Brendan Kelly, Biology with Dr. Vance Trudeau

 

Secretoneurin (SN) is a peptide composed of 33-34 amino acids derived from its secretogranin (SgII) precursor. In teleost fish there are two paralogues of SgII referred to as SgIIa and SgIIb that are processed by prohormone convertases to produce the bioactive peptides SNa and SNb. Previous studies have shown that SN is present in certain hypothalamic neurons in the brain and in prolactin cells in the anterior pituitary. Additionally, SN acts through a paracrine pathway to stimulate the release of luteinizing hormone (LH) from the gonadotrophs. In contrast, almost nothing is known about these peptides role in organismal development. Our study will focus on the role of SgII in regulating the development and functioning of the pituitary using the zebrafish (Danio rerio) as a model organism.
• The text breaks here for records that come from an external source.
(** X8.  No method changes the configuration or the two locales of the
    manager, and every method keeps the handle coherent: whenever
    [this.db] holds a handle, it is named after the configuration and
    [this.locale] is the locale of the user.  The constructor starts
    from a coherent manager, and [initializeDatabase] ends in one
    whatever its outcome. *)
Theorem methods_keep_setup (fuel : nat) (E : Env) (tables : list Table) (table : option Table) :
  keepsSetup (initializeDatabase E)
  /\ keepsSetup (deleteDatabase E)
  /\ keepsSetup (refreshDatabase E)
  /\ keepsSetup countEmptyTables
  /\ keepsSetup (populateEmptyTables fuel E tables)
  /\ keepsSetup (syncTable fuel E table)
  /\ keepsSetup (fetchTable fuel E table)
  /\ keepsSetup (populateOnceConnected fuel E)
  /\ (forall c d u m, constructor c d u = Normal m -> coherent m)
  /\ (forall w, coherent (this (initializeDatabase E w).2)).
Proof.
  split.
  { intros w. destruct (initializeDatabase_coherent E w) as [Hs Hc]. split; auto. }
  split; [apply keepsSetup_deleteDatabase|].
  split; [apply keepsSetup_refreshDatabase|].
  split; [apply keepsSetup_keepsThis, keepsThis_countEmptyTables|].
  split; [apply keepsSetup_keepsThis, keepsThis_populateEmptyTables|].
  split; [apply keepsSetup_keepsThis, keepsThis_quietM, quietM_syncTable|].
  split; [apply keepsSetup_keepsThis, keepsThis_quietM, quietM_fetchTable|].
  split.
  { apply keepsSetup_keepsThis. apply keepsThis_bind; [apply keepsThis_countEmptyTables|].
    intros emptyTables. apply keepsThis_ite. }
  split.
  - intros c d u m Hc. rewrite constructor_outcome in Hc.
    destruct (invalidConfig c); [discriminate|].
    destruct (invalidLocale d); [discriminate|].
    destruct (invalidLocale u); [discriminate|].
    destruct c; try discriminate. destruct d; try discriminate.
    destruct u; try discriminate. injection Hc as <-.
    intros d' Hd'. discriminate Hd'.
  - intros w. apply initializeDatabase_coherent.
Qed.

(** ** The population that follows the connection *)

Lemma countEmptyTables_run w d :
  db (this w) = Some d ->
  bindsAll d (config_tables (config (this w))) = true ->
  countEmptyTables w =
    (Normal (filter (fun t => rowCount w d t = 0%nat) (config_tables (config (this w)))), w).
Proof.
  intros Hd Hb. unfold countEmptyTables, bind, getThis.
  rewrite (countEmptyTables_for_spec w d _ [] Hd Hb). reflexivity.
Qed.

Lemma populateOnceConnected_spec fuel E w d :
  db (this w) = Some d ->
  bindsAll d (config_tables (config (this w))) = true ->
  let emptyTables :=
    filter (fun t => rowCount w d t = 0%nat) (config_tables (config (this w))) in
  forallb (settles fuel E (this w)) emptyTables = true ->
  exists w',
    populateOnceConnected fuel E w = (Normal tt, w')
    /\ dispatched (trace w') =
         dispatched (trace w)
           ++ progressEvents (length emptyTables) emptyTables 1 ++ [readyEvent]
    /\ (emptyTables = [] -> w' = record (Dispatch readyEvent) w).
Proof.
  intros Hd Hb emptyTables Hs.
  assert (Hdb : db (this w) <> None) by (rewrite Hd; discriminate).
  unfold populateOnceConnected, bind. rewrite (countEmptyTables_run w d Hd Hb).
  fold emptyTables. destruct emptyTables as [|t rest] eqn:Hempty.
  - simpl. eexists. split; [reflexivity|]. split; [|reflexivity].
    simpl. rewrite dispatched_app. reflexivity.
  - replace (0 <? length (t :: rest))%nat with true by reflexivity.
    destruct (populateEmptyTables_run fuel E (t :: rest) w Hdb Hs) as (w' & Hrun & _ & Hev).
    exists w'. split; [exact Hrun|]. split; [exact Hev|]. discriminate.
Qed.

(** X9.  The callback that follows the connection, on a handle that
    binds the configured tables: it populates the tables that have no
    row, in the order of the configuration, one progress event each, and
    dispatches [database:ready] last; a table that has rows gets no
    event.  When no table is empty it dispatches [database:ready] and
    does nothing else: no request is sent. *)
Theorem populateOnceConnected_run (fuel : nat) (E : Env) (w : World) (d : Dexie) :
  db (this w) = Some d ->
  bindsAll d (config_tables (config (this w))) = true ->
  let emptyTables :=
    filter (fun t => rowCount w d t = 0%nat) (config_tables (config (this w))) in
  forallb (settles fuel E (this w)) emptyTables = true ->
  exists w',
    populateOnceConnected fuel E w = (Normal tt, w')
    /\ dispatched (trace w') =
         dispatched (trace w)
           ++ progressEvents (length emptyTables) emptyTables 1 ++ [readyEvent]
    /\ (emptyTables = [] -> w' = record (Dispatch readyEvent) w).
Proof. apply populateOnceConnected_spec. Qed.

Lemma populateOnceConnected_run_witness :
  exists w',
    populateOnceConnected 1 Scenario.healthy Cases.stocked = (Normal tt, w')
    /\ dispatched (trace w') =
         dispatched (trace Cases.stocked)
           ++ [ {| type := "database:progress";
                   detail := DetailProgress 1 1 "berries" (JsString "1.00") |};
                readyEvent ].
Proof.
  destruct (populateOnceConnected_run 1 Scenario.healthy Cases.stocked
              Scenario.handle) as (w' & Hrun & Hev & _).
  - vm_compute. reflexivity.
  - vm_compute. reflexivity.
  - vm_compute. reflexivity.
  - exists w'. split; [exact Hrun|]. rewrite Hev. vm_compute. reflexivity.
Defined.

Lemma fromEntries_binds {V} (entries : list (string * V)) : forall (acc : gmap string V) k,
  is_Some (acc !! k) \/ k ∈ map fst entries ->
  is_Some (fold_left (fun o kv => <[fst kv := snd kv]> o) entries acc !! k).
Proof.
  induction entries as [|[k0 v0] rest IH]; intros acc k H; simpl.
  - destruct H as [H|H]; [exact H|]. simpl in H. inversion H.
  - apply IH. destruct (decide (k0 = k)) as [->|Hne].
    + left. rewrite lookup_insert_eq. eauto.
    + destruct H as [H|H].
      * left. rewrite lookup_insert_ne by exact Hne. exact H.
      * simpl in H. apply elem_of_cons in H. destruct H as [H|H]; [congruence|].
        right. exact H.
Qed.

Lemma storesOf_declares (c : Config) t :
  In t (config_tables c) -> is_Some (storesOf c !! table_name t).
Proof.
  intros Ht. unfold storesOf, fromEntries.
  apply fromEntries_binds. right. rewrite map_map. simpl.
  apply list_elem_of_In. apply in_map_iff. exists t. split; [reflexivity|exact Ht].
Qed.

Lemma tableProperties_lookup members tables name :
  tableProperties members tables !! name =
    match members !! name with
    | Some _ => None
    | None => tables !! name
    end.
Proof.
  unfold tableProperties. rewrite map_lookup_imap.
  destruct (tables !! name) as [schema|]; simpl; destruct (members !! name); reflexivity.
Qed.

Lemma boundHandle_binds (E : Env) (c : Config) (tables : list Table) :
  (forall t, In t tables -> In t (config_tables c)) ->
  unshadowed E tables = true ->
  bindsAll (boundHandle E c) tables = true.
Proof.
  unfold unshadowed, bindsAll. rewrite !forallb_forall. intros Hsub Hfree t Ht.
  apply bool_decide_eq_true. cbn [boundHandle dexie_tables].
  rewrite tableProperties_lookup.
  specialize (Hfree t Ht). apply bool_decide_eq_true in Hfree. rewrite Hfree.
  apply storesOf_declares. apply Hsub. exact Ht.
Qed.

Lemma storesOf_binds (E : Env) (c : Config) :
  unshadowed E (config_tables c) = true ->
  bindsAll (boundHandle E c) (config_tables c) = true.
Proof. apply boundHandle_binds. auto. Qed.

Lemma fullUrlOf_locale m m' table : locale m = locale m' -> fullUrlOf m table = fullUrlOf m' table.
Proof. intros H. unfold fullUrlOf. rewrite H. reflexivity. Qed.

Lemma settles_locale fuel E m m' : locale m = locale m' ->
  forall table, settles fuel E m table = settles fuel E m' table.
Proof.
  intros H. induction fuel as [|fuel IH]; intros table; simpl;
    rewrite (fullUrlOf_locale m m' table H); [reflexivity|].
  destruct (remote E _); [|reflexivity]. destruct (member data) as [[|r rs]|]; try reflexivity.
  destruct (nextCursor data); [apply IH|reflexivity].
Qed.
(** * mcp_weather_server: the tool registry and dispatcher of [server.py]

    A shallow embedding of [src/mcp_weather_server/server.py]:
    the module-level registry [tool_handlers], [add_tool_handler],
    [get_tool_handler], [register_all_tools], [list_tools] and [call_tool].

    Python values are an inductive type, the registry is an insertion-ordered
    dictionary, and the code that reads or writes the registry, logs, awaits a
    handler and raises runs in a small state-and-exception monad. *)

From Stdlib Require Import ZArith QArith.
From stdpp Require Import base list strings gmap.

Local Open Scope Z_scope.

(** ** Python values *)

(** The argument values the transport hands to [call_tool] ([arguments: Any]):
    JSON-shaped Python objects. A [dict] keeps its items in insertion order. *)
#[warnings="-register-all"] Inductive PyValue : Type :=
| VNone
| VBool (b : bool)
| VInt (z : Z)
| VFloat (q : Q)
| VStr (s : string)
| VList (items : list PyValue)
| VDict (items : list (string * PyValue)).

(** [isinstance(v, dict)] *)
Definition isinstance_dict (v : PyValue) : bool :=
  match v with
  | VDict _ => true
  | _ => false
  end.

(** [list(v.keys())], for a value that passed [isinstance_dict]. *)
Definition keys_of (v : PyValue) : list string :=
  match v with
  | VDict items => map fst items
  | _ => []
  end.

(** ** Insertion-ordered dictionaries ([Dict[str, V]]) *)

Module PyDict.
Section Dict.
Context {V : Type}.

Definition t := list (string * V).

Definition empty : t := [].

(** [d.get(k)]: the value stored under [k], or [None]. *)
Fixpoint get (k : string) (d : t) : option V :=
  match d with
  | [] => None
  | (k', v) :: rest => if decide (k = k') then Some v else get k rest
  end.
(** C10, amended: the module defines the class twice, and for every
    non-zero [board_id] and every response, given to both, whose first
    board carries a [name], the first definition's [load_data] gives
    exactly the result (the same Documents, texts and metadata, or the
    same exception) of the second definition's [load_data] called with
    that [board_id] and [doc_id = None]. *)
Theorem C10_definitions_agree
        (W : World) (self : reader) (b : Z) (r : value) :
  b <> 0%Z ->
  MondayReader_1._perform_request W self b = Ok r ->
  MondayReader._perform_request W self (Some b) None = Ok r ->
  (forall data, first_board r = Ok data -> ~ absent data "name") ->
  MondayReader_1.load_data W self b
  = MondayReader.load_data W self (Some b) None.
Proof.
  intros Hb H1 H2 Hname.
  rewrite (load_data_board_mode W self b None Hb), H2; cbn [bind].
  unfold MondayReader_1.load_data; rewrite H1; cbn [bind].
  apply (first_definition_on_response W (Some b) b r eq_refl Hname).
Qed.

Lemma C10_definitions_agree_witness :
  MondayReader_1.load_data monday_world sample_reader 12345%Z
  = MondayReader.load_data monday_world sample_reader (Some 12345%Z) None.
Proof.
  apply (C10_definitions_agree monday_world sample_reader 12345
                               sample_board_response).
  - discriminate.
  - reflexivity.
  - reflexivity.
  - intros data Hdata; injection Hdata as <-; discriminate.
Defined.

(** The two definitions post different query strings (the literals are
    indented differently), and the first one accepts [board_id = 0]. *)
Lemma queries_differ :
  MondayReader_1.board_query 12345 <> MondayReader.board_query 12345.
Proof. vm_compute; discriminate. Qed.

Lemma first_definition_accepts_zero :
  MondayReader_1.load_data (answering sample_board_response sample_loads)
                           sample_reader 0%Z
  = Ok (map (board_document (answering sample_board_response sample_loads)
                            (Some 0%Z))
            sample_items) /\
  MondayReader.load_data (answering sample_board_response sample_loads)
                         sample_reader (Some 0%Z) None
  = Raise (UnboundLocalError "query").
Proof. split; reflexivity. Qed.

(** * Further properties of the reader *)

(** ** Parsing items (lines 114-127) *)

Lemma Forall2_image {A B C : Type} (R : A -> C -> Prop) (f : C -> B)
      (l : list A) (l' : list B) :
  Forall2 (fun a b => exists c, R a c /\ b = f c) l l' ->
  exists cs, Forall2 R l cs /\ l' = map f cs.
Proof.
  intros H; induction H as [| a b l l' (c & Hc & ->) _ (cs & Hcs & ->)].
  - exists []; split; [constructor | reflexivity].
  - exists (c :: cs); split; [constructor; assumption | reflexivity].
Qed.

Lemma parse_item_values_inv (cv p : value) :
  MondayReader._parse_item_values cv = Ok p ->
  exists c, is_column cv c /\ p = parsed_column c.
Proof.
  unfold MondayReader._parse_item_values; intros H.
  apply bind_Ok_inv in H as (t & Ht & H).
  apply bind_Ok_inv in H as (v & Hv & H).
  injection H as <-.
  exists {| col_title := t; col_value := v |}; split; [split; assumption | reflexivity].
Qed.

Lemma parse_data_inv (item p : value) :
  MondayReader._parse_data item = Ok p ->
  exists it, is_item_iter item it /\ p = parsed_item it.
Proof.
  unfold MondayReader._parse_data; intros H.
  apply bind_Ok_inv in H as (id & Hid & H).
  apply bind_Ok_inv in H as (name & Hname & H).
  apply bind_Ok_inv in H as (cvs & Hcvs & H).
  apply bind_Ok_inv in H as (cvl & Hcvl & H).
  apply bind_Ok_inv in H as (values & Hvalues & H).
  injection H as <-.
  apply mapM_Forall2 in Hvalues.
  destruct (Forall2_image is_column parsed_column cvl values) as (cols & Hcols & ->).
  { eapply Forall2_impl; [| exact Hvalues].
    intros cv v Hv; apply parse_item_values_inv; exact Hv. }
  exists {| item_id := id; item_name := name; item_columns := cols |}.
  split; [| reflexivity].
  split; [exact Hid |]. split; [exact Hname |].
  exists cvs, cvl; repeat split; assumption.
Qed.

Lemma parse_data_iter_ok (item : value) (it : Item) :
  is_item_iter item it -> MondayReader._parse_data item = Ok (parsed_item it).
Proof.
  intros (Hid & Hname & cvs & cvl & Hcvs & Hcvl & Hcols).
  unfold MondayReader._parse_data.
  rewrite Hid; cbn [bind]; rewrite Hname; cbn [bind].
  rewrite Hcvs; cbn [bind]; rewrite Hcvl; cbn [bind].
  rewrite (parse_columns_ok _ _ Hcols); reflexivity.
Qed.

(** [_parse_data] returns exactly on the items that carry [id], [name]
    and an iterable [column_values] whose elements carry [title] and
    [text]; what it returns has the three keys [id], [name] and [values],
    the latter listing [title] and [value] of every column, in order. *)
Theorem parse_data_exact (item p : value) :
  MondayReader._parse_data item = Ok p
  <-> exists it, is_item_iter item it /\ p = parsed_item it.
Proof.
  split.
  - apply parse_data_inv.
  - intros (it & Hit & ->); apply parse_data_iter_ok; exact Hit.
Qed.

Lemma parse_data_exact_witness :
  MondayReader._parse_data sample_item_1 = Ok (parsed_item sample_it_1).
Proof.
  apply (proj2 (parse_data_exact sample_item_1 (parsed_item sample_it_1))).
  exists sample_it_1; split; [| reflexivity].
  split; [reflexivity |]. split; [reflexivity |].
  eexists; eexists; split; [reflexivity |]. split; [reflexivity |].
  repeat (apply Forall2_cons || apply Forall2_nil); split; reflexivity.
Defined.

(** ** The board branch, exactly (lines 203-218) *)

Lemma parse_items_exact (items parsed : list value) :
  mapM MondayReader._parse_data items = Ok parsed
  <-> exists its, Forall2 is_item_iter items its /\ parsed = map parsed_item its.
Proof.
  split.
  - intros H; apply mapM_Forall2 in H.
    apply Forall2_image.
    eapply Forall2_impl; [| exact H].
    intros item p Hp; apply parse_data_inv; exact Hp.
  - intros (its & Hits & ->); apply mapM_Forall2.
    induction Hits as [| item it items its Hi _ IH]; simpl; constructor.
    + apply parse_data_iter_ok; exact Hi.
    + exact IH.
Qed.

(** In board mode, once the request is answered, [load_data] returns
    exactly when the items of the first board are iterable and each is an
    item in the sense of [is_item_iter]; what it returns is then one
    Document per item, in order, with the item's text and metadata.  On
    every other response it raises. *)
Theorem load_data_board_exact
        (W : World) (self : reader) (b : Z) (doc_id : option Z)
        (r : value) (docs : list Document) :
  b <> 0%Z ->
  MondayReader._perform_request W self (Some b) doc_id = Ok r ->
  (MondayReader.load_data W self (Some b) doc_id = Ok docs
   <-> exists items its,
         board_items r = Ok items /\
         Forall2 is_item_iter items its /\
         docs = map (board_document W (Some b)) its).
Proof.
  intros Hb Hr.
  rewrite (load_data_board_mode W self b doc_id Hb), Hr; cbn [bind].
  rewrite load_data_board_unfold; split.
  - intros H.
    apply bind_Ok_inv in H as (items & Hitems & H).
    apply bind_Ok_inv in H as (parsed & Hparsed & H).
    apply parse_items_exact in Hparsed as (its & Hits & ->).
    rewrite documents_of_parsed in H; injection H as <-.
    exists items, its; repeat split; assumption.
  - intros (items & its & Hitems & Hits & ->).
    rewrite Hitems; cbn [bind].
    rewrite (proj2 (parse_items_exact items (map parsed_item its)));
      [| exists its; split; [exact Hits | reflexivity]].
    cbn [bind]; apply documents_of_parsed.
Qed.

Lemma load_data_board_exact_witness :
  MondayReader.load_data monday_world sample_reader (Some 12345%Z) None
  = Ok (map (board_document monday_world (Some 12345%Z)) sample_items)
  <-> exists items its,
        board_items sample_board_response = Ok items /\
        Forall2 is_item_iter items its /\
        map (board_document monday_world (Some 12345%Z)) sample_items
        = map (board_document monday_world (Some 12345%Z)) its.
Proof.
  apply (load_data_board_exact monday_world sample_reader 12345 None
                               sample_board_response).
  - discriminate.
  - reflexivity.
Defined.

Lemma prefix_append (p s : string) : prefix p (p ++ s) = true.
Proof.
  induction p as [| c p IH]; simpl.
  - destruct s; reflexivity.
  - destruct (ascii_dec c c) as [_ | Hne]; [exact IH | contradiction Hne; reflexivity].
Qed.

(** Whatever the response, every Document returned in board mode has a
    text that begins with [name: ]. *)
Theorem board_texts_start_with_name
        (W : World) (self : reader) (b : Z) (doc_id : option Z)
        (docs : list Document) :
  b <> 0%Z ->
  MondayReader.load_data W self (Some b) doc_id = Ok docs ->
  Forall (fun d => prefix "name: " (text d) = true) docs.
Proof.
  intros Hb H.
  rewrite (load_data_board_mode W self b doc_id Hb) in H.
  apply bind_Ok_inv in H as (r & Hr & H).
  rewrite load_data_board_unfold in H.
  apply bind_Ok_inv in H as (items & _ & H).
  apply bind_Ok_inv in H as (parsed & Hparsed & H).
  apply parse_items_exact in Hparsed as (its & _ & ->).
  rewrite documents_of_parsed in H; injection H as <-.
  apply Forall_forall; intros d Hd.
  apply in_map_iff in Hd as (it & <- & _).
  unfold board_document, board_item_text; cbn [text].
  apply (prefix_append "name: ").
Qed.

Lemma board_texts_start_with_name_witness :
  Forall (fun d => prefix "name: " (text d) = true)
         (map (board_document monday_world (Some 12345%Z)) sample_items).
Proof.
  apply (board_texts_start_with_name monday_world sample_reader 12345 None).
  - discriminate.
  - reflexivity.
Defined.

(** ** The first definition (lines 60-88) *)

(** The first definition of [load_data] takes any [board_id], zero
    included: on a response whose first board carries a [name] and lists
    well-formed items it returns one Document per item, with the item's
    text and the metadata [board_id] and [item_id]. *)
Theorem first_definition_board_documents
        (W : World) (self : reader) (b : Z) (r data n : value)
        (items : list value) (its : list Item) :
  MondayReader_1._perform_request W self b = Ok r ->
  first_board r = Ok data ->
  getitem data "name" = Ok n ->
  getitem data "items" = Ok (VList items) ->
  Forall2 is_item items its ->
  MondayReader_1.load_data W self b
  = Ok (map (board_document W (Some b)) its).
Proof.
  intros Hr Hdata Hn Hitems Hits.
  unfold MondayReader_1.load_data; rewrite Hr; cbn [bind].
  rewrite (first_definition_on_response W (Some b) b r eq_refl).
  - apply (load_data_board_ok W (Some b) r data items its Hdata Hitems Hits).
  - intros data' Hdata'; rewrite Hdata in Hdata'; injection Hdata' as <-.
    unfold absent; rewrite Hn; discriminate.
Qed.
(** C7. On a console that writes white (15) on blue (1), the code of
    [tty_set_fgcolor] with the color green (2) leaves the attribute 2: the
    background, blue before, is black after. *)
Theorem tty_set_fgcolor_drops_background :
  Z.shiftr (current_color white_on_blue) 4 = 1 ∧
  current_color (tty_set_fgcolor white_on_blue 2) = 2 ∧
  Z.shiftr (current_color (tty_set_fgcolor white_on_blue 2)) 4 = 0.
Proof. split_and!; reflexivity. Qed.

End Evaluations.

(** * Further properties *)

(** ** Moves of the cursor inside the history *)

Section Moves.
Context `{cfg : tty_h}.
Variable beyond : Z → Z.
Hypothesis Hok : tty_h_ok.

Lemma tty_cursor_forward_eq t x y :
  tty_cursor_forward beyond t x y =
  tty_fix_pos beyond
    (set_cursor_y (vgapos_t (cursor_y t + y))
       (set_cursor_x (vgapos_t (cursor_x t + x)) t)).
Proof. unfold tty_cursor_forward. reflexivity. Qed.

Lemma tty_newline_eq t :
  tty_newline beyond t =
  tty_fix_pos beyond
    (set_cursor_y (vgapos_t (cursor_y t + 1)) (set_cursor_x 0 t)).
Proof. unfold tty_newline. reflexivity. Qed.

(** Without eviction, [tty_fix_pos] is its first five steps. *)
Lemma tty_fix_pos_no_evict t :
  screen_y (clamp_screen (scroll_down (scroll_up (wrap_right (wrap_left t)))))
    + VGA_HEIGHT < HISTORY_LINES →
  tty_fix_pos beyond t =
    Some (clamp_screen (scroll_down (scroll_up (wrap_right (wrap_left t))))).
Proof.
  intros Hlt. rewrite tty_fix_pos_steps. unfold evict.
  by rewrite decide_False by lia.
Qed.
SgIIa and SgIIb are present during early zebrafish larval development (18 and 5 hours post-fertilization, respectively), and their expression increases thereafter. It is hypothesized that gonadotropic hormone subunits ( lhβ fshβ and gsuα) and neurohypophysial peptides (oxt, avp) are present during early larval development. It is also hypothesized that inhibition of SgII expression via specific gene knockout (KO) will alter the expression of these gonadotropins and peptides, which may lead to defects in sexual function later in life. In this study embryos from four genetically-modified lines (WT, SgIIa-KO, SgIIb-KO, and SgII(a+b)-KO) will be collected at key time points post-fertilization. RNA will then be extracted from these samples using the Trizol method, after which cDNA will be synthesized. Samples will then be run using real-time quantitative PCR in order to quantify the transcript levels of the genes listed above. This data will augment the current knowledge of the regulation of reproduction in zebrafish as well as providing support that SgII is a regulator of this system.